HOMILÍA DOMINGO RESURRECCIÓN-C (17 abril 2022)
Jn 20, 1-19
Al amanecer del primer día de la semana, todavía estaba oscuro, María Magdalena llegó
al sepulcro. Se encontró la piedra quitada, pero la tumba estaba vacía: “Se han llevado
del sepulcro al Señor y no sabemos dónde lo han puesto”. El despojo era total, no le
quedaba ni un cadáver al que llorar. Era la experiencia de la soledad absoluta. Ella, que
había sido liberada de sus infiernos internos por la buena compañía de Jesús, ahora está
en la noche a la entrada de una tumba que no contiene el cuerpo del amigo. Y llevada
por la angustia corre a contar lo que le ha pasado. Pedro y Juan reaccionan al momento.
Al entrar, Pedro pudo comprobar que todo estaba allí, menos Jesús. Juan vio lo mismo y
creyó. Para él, la tumba vacía era un mensaje de Vida, ¡había resucitado!
Vivimos en un mundo de humanos que desean vivir más allá, como “trans-humanos”. En
el mundo de las grandes ideas y de los elevados pensadores se sueña con un ser
humano que se ha superado a sí mismo. Y entre las cosas que deja atrás es la realidad
de Dios que es considerado como una rémora para el crecimiento y el desarrollo. En el
mundo del barrio y de la calle no se dan estos planteamientos tan sublimes. La gente vive
o sobrevive; se levantan, luchan, anhelan pan, amor y sentido, lloran, ríen y se acuestan.

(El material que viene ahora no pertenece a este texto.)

(** C7, amended. For a MAIL FROM line whose value is an address, "> "
    and a rest. When the rest is "SIZE=" and a decimal numeral, with or
    without a sign, that ends the line and fits an [int] (of 64 bits),
    the command is stored and the declared size is the number, negative
    after "-". When the rest does not begin with "SIZE=" the command is
    stored and the size is left as it was (0 at first). When the rest is
    "SIZE=" and such a numeral outside the range of an [int], the line is
    rejected with the range error of [strconv.Atoi]; when it is "SIZE="
    and anything else (nothing, a sign alone, text with a byte that is
    no digit, a number followed by more parameters), the line is
    rejected with an error of [strconv.Atoi], a syntax error whenever
    that text has fewer than 19 bytes. A rejected line makes the command
    loop, and so [handle], return that failure. *)
Theorem interpret_MAIL_FROM_SIZE (kw pre : string) (msg : message) (size : Z)
  (c : connection) :
  ToUpper unicodeUpper kw = "MAIL FROM" ->
  Index kw ":" = None ->
  Index pre "> " = None ->
  (forall sg ds, ds <> [] -> Forall (fun d => d < 10) ds ->
     fits (signed sg (value ds)) ->
     let v := pre +:+ "> " +:+ "SIZE=" +:+ signChars sg +:+ numeral ds in
     interpret unicodeUpper (kw +:+ ":" +:+ v) msg size c
     = (Returns (Stored (set_smtpHeader msg "MAIL FROM" v) (signed sg (value ds))), c)) /\
  (forall post, HasPrefix post "SIZE=" = false ->
     let v := pre +:+ "> " +:+ post in
     interpret unicodeUpper (kw +:+ ":" +:+ v) msg size c
     = (Returns (Stored (set_smtpHeader msg "MAIL FROM" v) size), c)) /\
  (forall sg ds fuel last c0, ds <> [] -> Forall (fun d => d < 10) ds ->
     ~ fits (signed sg (value ds)) -> last <> "" ->
     let s := signChars sg +:+ numeral ds in
     let v := pre +:+ "> " +:+ "SIZE=" +:+ s in
     interpret unicodeUpper (kw +:+ ":" +:+ v) msg size c
     = (Returns (Rejected (NumError "Atoi" s ErrRange)), c) /\
     (readLine c0 = (Returns (kw +:+ ":" +:+ v, None), c) ->
      commandLoop unicodeUpper (S fuel) last msg size c0
      = (Returns (inl (Failed (NumError "Atoi" s ErrRange))), c))) /\
  (forall s fuel last c0, ~ signedNumeral s -> last <> "" ->
     let v := pre +:+ "> " +:+ "SIZE=" +:+ s in
     exists cause,
       (len s < 19 -> cause = ErrSyntax) /\
       interpret unicodeUpper (kw +:+ ":" +:+ v) msg size c
       = (Returns (Rejected (NumError "Atoi" s cause)), c) /\
       (readLine c0 = (Returns (kw +:+ ":" +:+ v, None), c) ->
        commandLoop unicodeUpper (S fuel) last msg size c0
        = (Returns (inl (Failed (NumError "Atoi" s cause))), c))).
Proof.
  intros Hkw Hcolon Hpre. split; [|split; [|split]].
  - intros sg ds Hne Hds Hfit v. unfold v.
    rewrite (interpret_SIZE _ _ _ _ _ _ Hkw Hcolon Hpre).
    by rewrite (Atoi_fits _ _ Hne Hds Hfit).
  - intros post Hpost v. unfold v.
    rewrite (interpret_mail_from _ _ _ _ _ Hkw Hcolon), (SplitN_after _ _ Hpre).
    change (index [pre; post] 1) with (@ret string post).
    rewrite bind_ret, Hpost. done.
  - intros sg ds fuel last c0 Hne Hds Hfit Hlast s v.
    assert (interpret unicodeUpper (kw +:+ ":" +:+ v) msg size c
            = (Returns (Rejected (NumError "Atoi" s ErrRange)), c)) as E.
    { unfold v. rewrite (interpret_SIZE _ _ _ _ _ _ Hkw Hcolon Hpre).
      unfold s. by rewrite (Atoi_range _ _ Hne Hds Hfit). }
    split; [done|]. intros Hread. by apply (commandLoop_rejected _ _ _ _ _ _ _ _ Hlast Hread).
  - intros s fuel last c0 Hs Hlast v.
    destruct (Atoi_not_numeral _ Hs) as (n & cause & Ea & Hcause).
    assert (interpret unicodeUpper (kw +:+ ":" +:+ v) msg size c
            = (Returns (Rejected (NumError "Atoi" s cause)), c)) as E.
    { unfold v. rewrite (interpret_SIZE _ _ _ _ _ _ Hkw Hcolon Hpre). by rewrite Ea. }
    exists cause. split; [done|]. split; [done|].
    intros Hread. by apply (commandLoop_rejected _ _ _ _ _ _ _ _ Hlast Hread).
Qed.

End DialogueFacts.

Lemma interpret_MAIL_FROM_SIZE_witness :
  let m := Message "" ∅ ∅ "" "" "" "" "" in
  let c := accepted [] in
  interpret unreached "MAIL FROM:<user@mail.com> SIZE=3000" m 0 c
  = (Returns (Stored (set_smtpHeader m "MAIL FROM" "<user@mail.com> SIZE=3000") 3000), c) /\
  interpret unreached "MAIL FROM:<user@mail.com> SIZE=-25" m 0 c
  = (Returns (Stored (set_smtpHeader m "MAIL FROM" "<user@mail.com> SIZE=-25") (-25)), c) /\
  interpret unreached "MAIL FROM:<user@mail.com> BODY=8BITMIME" m 0 c
  = (Returns (Stored (set_smtpHeader m "MAIL FROM" "<user@mail.com> BODY=8BITMIME") 0), c) /\
  interpret unreached "MAIL FROM:<user@mail.com> SIZE=9223372036854775808" m 0 c
  = (Returns (Rejected (NumError "Atoi" "9223372036854775808" ErrRange)), c) /\
  interpret unreached "MAIL FROM:<user@mail.com> SIZE=big" m 0 c
  = (Returns (Rejected (NumError "Atoi" "big" ErrSyntax)), c).
Proof.
  intros m c.
  destruct (interpret_MAIL_FROM_SIZE unreached "MAIL FROM" "<user@mail.com" m 0 c)
    as (Ha & Hb & Hc & Hd); [reflexivity | reflexivity | reflexivity |].
  split; [|split; [|split; [|split]]].
  - apply (Ha NoSign [3; 0; 0; 0] ltac:(discriminate));
      [repeat constructor | vm_compute; split; discriminate].
  - apply (Ha Minus [2; 5] ltac:(discriminate));
      [repeat constructor | vm_compute; split; discriminate].
  - apply (Hb "BODY=8BITMIME"). reflexivity.
  - apply (Hc NoSign [9; 2; 2; 3; 3; 7; 2; 0; 3; 6; 8; 5; 4; 7; 7; 5; 8; 0; 8] 0 "EHLO" c
             ltac:(discriminate));
      [repeat constructor | vm_compute; intros [_ H]; by apply H | discriminate].
  - destruct (Hd "big" 0 "EHLO" c) as (cause & Hcause & E & _); [|discriminate|].
    + intros (sg & ds & Hne & Hds & E). destruct ds as [|d ds]; [done|].
      inversion Hds as [|? ? Hd' _]; subst.
      rewrite numeral_cons in E.
      assert ("b"%char = digitChar d) as Eb.
      { destruct sg; cbn [signChars] in E; rewrite ?append_cons, ?append_nil in E;
          by injection E. }
      apply (f_equal digit) in Eb. rewrite (digit_digitChar _ Hd') in Eb.
      vm_compute in Eb. discriminate.
    + rewrite Hcause in E by (vm_compute; lia). exact E.
Defined.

Pero de la misma manera, sin necesidad de alturas filosóficas, Dios ha desaparecido. Es
la “soledad radical”. Cada hombre y cada mujer se tiene solo a sí mismo; se pasa la vida
buscando la compañía de otros y nadie es capaz de apagar su deseo de infinito. Se
sienten a la entrada de un sepulcro donde no está ni el cadáver del que puede hacerle
compañía.
Y en medio de esta noche algunos viven con la convicción de una Presencia, humilde
como la llama del Cirio Pascual, pero con la capacidad de iluminar las tinieblas. En este
Universo se saben bien acompañados por un Dios Providente que los toma en serio y
que cree en ellos. Y esa humilde convicción la pregonan y cuentan su historia de
salvación. La historia de ese Dios que los llamó a la existencia; que fue liberándolos de
todo aquello que les impedía construir la vida desde Él; y que les prometió infundirles su
espíritu para que llevaran a cabo el proyecto de su existencia vivida desde Dios. Una
historia de cercanía y acompañamiento que alcanza la plenitud en la condescendencia de
ese Dios que toma carne y acampa entre nosotros; que pasa la vida haciendo el bien y
que nos ama hasta el extremo; y con el que estamos tan unidos que en él vivimos, nos
movemos y existimos.
Es Pascua. Es el tiempo de consentir a esa Presencia que nos origina, que nos sostiene y
que sale al encuentro de nosotros en lo que encontramos, en lo que sucede , en lo que
hacemos. Y lo hacemos a la manera de ese joven discípulo que entrando en un sepulcro
vacío: “vio y creyó”. ¿Qué es ver al Resucitado y creer en Él? Ver al Resucitado es ver de
todo menos al Resucitado; es, como Juan, ver sepulcros vacíos y sacar la conclusión de
que ha triunfado la Vida. Es mirar la realidad desde la profundidad de nuestro ser, desde
ese lugar del corazón donde se opta por la fe en un Dios Vivo que está dando, dándose,
descendiendo, trabajando y habitando todo realidad que no se parece en nada a nuestro
“resucitado imaginario y deseado”.
En un mundo de soledades radicales, hoy tenemos que proclamar una Buena Noticia:
“No, no estamos solos, ¡HA RESUCITADO!”.